(** * Coverage aggregation of comment-coverage-clover: a shallow embedding

    The development follows the TypeScript sources module by module:
    - [JSNumber]: the arithmetic of JavaScript numbers (IEEE 754 binary64),
      taken from the Standard Library's executable specification
      [SpecFloat], with [Math.round] and [toFixed(4)] written out;
    - [Types]: [src/types/index.ts] ([Coverage], [Folder], [Stats]);
    - [Clover]: the Clover reader ([fromString] and its helpers);
    - [Main]: [filter], [between] and [checkThreshold] of the action's
      entry point;
    - [Entry]: the folder names of [comment] and the hunks of
      [getPullRequestChanges];
    - [Html]: [src/html/helper.ts] and [src/html/index.ts];
    - [Chart]: [reduce] of [src/chart/index.ts]. *)

From Stdlib Require Import ZArith Lia List Bool String Ascii DecimalString Sorted.
From Stdlib Require Import Permutation DecimalPos.
From Stdlib Require Import Floats.SpecFloat.
Import ListNotations.

Local Open Scope Z_scope.

(* ------------------------------------------------------------------ *)
(** * JavaScript numbers *)

Module JSNumber.

(** A JavaScript number is a binary64 value: 53 bits of precision,
    infinities at exponent 1024. *)
Definition prec : Z := 53.
Definition emax : Z := 1024.

Definition num : Type := spec_float.

Definition NaN : num := S754_nan.

(** Conversion of a mathematical integer (an integer literal of the
    source, or the integer a numeric attribute denotes). *)
Definition of_Z (z : Z) : num := binary_normalize prec emax z 0 false.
____
▶ **EXERCISE GOAL**
Starting at the line that contains "- [Chart]: [reduce]", write out every line through the last one in the data above, exactly as it stands.

▶ **REPLY**
    - [Chart]: [reduce] of [src/chart/index.ts]. *)

From Stdlib Require Import ZArith Lia List Bool String Ascii DecimalString Sorted.
From Stdlib Require Import Permutation DecimalPos.
From Stdlib Require Import Floats.SpecFloat.
Import ListNotations.

Local Open Scope Z_scope.

(* ------------------------------------------------------------------ *)
(** * JavaScript numbers *)

Module JSNumber.

(** A JavaScript number is a binary64 value: 53 bits of precision,
    infinities at exponent 1024. *)
Definition prec : Z := 53.
Definition emax : Z := 1024.

Definition num : Type := spec_float.

Definition NaN : num := S754_nan.

(** Conversion of a mathematical integer (an integer literal of the
    source, or the integer a numeric attribute denotes). *)
Definition of_Z (z : Z) : num := binary_normalize prec emax z 0 false.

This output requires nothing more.